▸ **What you should do**
Line filter on the word "Instance": copy each matching line from the entries.

Stored data entries:

(* ===== verification/Harmonizer.v ===== *)
(** harmonizer/bulker.go and harmonizer/event_consumer.go: the two sources of the
    operation queue.  The bulker pushes a whole batch at regular intervals, the
    event consumer an operation per container event. *)

From S2P Require Import Prelude GoInt GoStrings GoUrl GoJson Effects Services Conversion ContainerDelegate.
From S2P Require Import OrdinaryLRPProcessor EvacuationLRPProcessor TaskProcessor LRPProcessor Operation Generator.

(** ** The interface of the generator *)
Class GeneratorInterface `{Models} (G : Type) := {
  generate_batch : G → rep (res batch);
  operation_stream : G → res (list executor_event) → res (list stream_action) }.

(** What its clients rely on: an operation is stored under its key. *)
Class KeyedGenerator `{Models} (G : Type) `{!GeneratorInterface G} :=
  generated_key g tr b guid o :
    exec (generate_batch g) tr (Ok b) → b !! guid = Some o → Key o = guid.

(** The generator of the rep, on one schedule of its goroutines and loops. *)
Record generator `{Models} := mk_generator {
  gen_cellID : string;
  gen_order : list goroutine;
  gen_arrival : list goroutine;
  gen_iteration : iteration;
  gen_order_ok : gen_order ≡ₚ goroutines;
  gen_arrival_ok : gen_arrival ≡ₚ goroutines;
  gen_iteration_ok : fair gen_iteration }.

#[global] Instance generator_interface `{Models} : GeneratorInterface generator := {|
  generate_batch g := BatchOperations (gen_cellID g) (gen_order g) (gen_arrival g) (gen_iteration g);
  operation_stream g := OperationStream |}.

#[global] Instance generator_keyed `{Models} : KeyedGenerator generator.
Proof.
  intros g tr b guid o Hex Hb.
  apply BatchOperations_exec in Hex as (cs & gs & ts & _ & Hr); [|apply gen_order_ok|apply gen_arrival_ok|apply gen_iteration_ok].
  destruct cs, gs, ts; try (destruct Hr as (? & ? & _); done).
  destruct Hr as (b' & [= <-] & Hop). rewrite Hop in Hb. by apply operation_for_key in Hb as [? _].
Qed.

(** ** The bulker *)
Section bulker.
Context `{Models} {G : Type} `{!GeneratorInterface G}.

Definition repBulkSyncDuration : string := "RepBulkSyncDuration".

Record Bulker := NewBulker { pollInterval : Z; evacuationPollInterval : Z; bulker_generator : G }.

(** [sync] with the operations it pushes, in the order in which the loop ranges over
    the batch. *)
Definition sync (b : Bulker) (order : batch → list (string * Operation)) : rep (list Operation) :=
  Do ClockNow (λ startTime,
  let* ops := generate_batch (bulker_generator b) in
  Do ClockNow (λ endTime,
  Do (SendDuration repBulkSyncDuration (endTime - startTime)%Z) (λ _,
  match ops with
  | Err _ => Ret []
  | Ok ops => Ret (order ops).*2
  end))).

(** The loop of [Run]: the local variables, and what the [select] received. *)
Record bulker_state := mk_bulker_state { interval : Z; evacuateNotify : bool; returned : bool }.

Inductive bulker_input := TimerFired | EvacuateNotified | SignalReceived.
#[global] Instance bulker_input_eq_dec : EqDecision bulker_input.
Proof. solve_decision. Defined.

Inductive bulker_action := Sync | StopTimer | ResetTimer (duration : Z).

(** [Run] up to the loop arms the timer with the interval. *)
Definition bulker_start (b : Bulker) : bulker_state * list bulker_action :=
  (mk_bulker_state (pollInterval b) true false, [ResetTimer (pollInterval b)]).

(** One round of the loop; [None] when the case cannot be selected: a nil channel is
    never ready, and the loop has ended after a signal. *)
Definition bulker_round (b : Bulker) (s : bulker_state) (i : bulker_input) :
    option (bulker_state * list bulker_action) :=
  if returned s then None
  else match i with
  | TimerFired => Some (s, [Sync; ResetTimer (interval s)])
  | EvacuateNotified =>
      if evacuateNotify s
      then Some (mk_bulker_state (evacuationPollInterval b) false false,
                 [StopTimer; Sync; ResetTimer (evacuationPollInterval b)])
      else None
  | SignalReceived => Some (mk_bulker_state (interval s) (evacuateNotify s) true, [StopTimer])
  end.

Fixpoint bulker_loop (b : Bulker) (s : bulker_state) (inputs : list bulker_input) :
    option (bulker_state * list bulker_action) :=
  match inputs with
  | [] => Some (s, [])
  | i :: inputs =>
      match bulker_round b s i with
      | None => None
      | Some (s, actions) =>
          match bulker_loop b s inputs with
          | None => None
          | Some (s, more) => Some (s, actions ++ more)
          end
      end
  end.

Definition Bulker_Run (b : Bulker) (inputs : list bulker_input) : option (bulker_state * list bulker_action) :=
  let '(s, actions) := bulker_start b in
  match bulker_loop b s inputs with
  | None => None
  | Some (s, more) => Some (s, actions ++ more)
  end.

(** ** The event consumer *)
Inductive consumer_input := StreamOp (o : Operation) | StreamClosed | ConsumerSignal.

(** The loop: what it pushes, and whether it returned. *)
Fixpoint consumer_loop (inputs : list consumer_input) : list Operation * bool :=
  match inputs with
  | [] => ([], false)
  | StreamOp op :: inputs => let '(pushed, returned) := consumer_loop inputs in (op :: pushed, returned)
  | StreamClosed :: _ => ([], true)
  | ConsumerSignal :: _ => ([], true)
  end.

(** What the stream's goroutine sends, as the consumer receives it. *)
Definition received (actions : list stream_action) : list consumer_input :=
  omap (λ a, match a with SendOp o => Some (StreamOp o) | CloseOpChan => Some StreamClosed | CloseEvents => None end)
    actions.

(** [Run]: subscribes, then consumes; [before_signal] is how many of the stream's
    messages are received before a signal, if one arrives. *)
Definition EventConsumer_Run (g : G) (subscription : res (list executor_event)) (before_signal : option nat) :
    res (list Operation * bool) :=
  match operation_stream g subscription with
  | Err err => Err err
  | Ok actions =>
      let inputs := received actions in
      Ok (consumer_loop (match before_signal with
                         | Some n => take n inputs ++ [ConsumerSignal]
                         | None => inputs
                         end))
  end.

▸ **Reply**
#[global] Instance generator_interface `{Models} : GeneratorInterface generator := {|
#[global] Instance generator_keyed `{Models} : KeyedGenerator generator.
#[global] Instance bulker_input_eq_dec : EqDecision bulker_input.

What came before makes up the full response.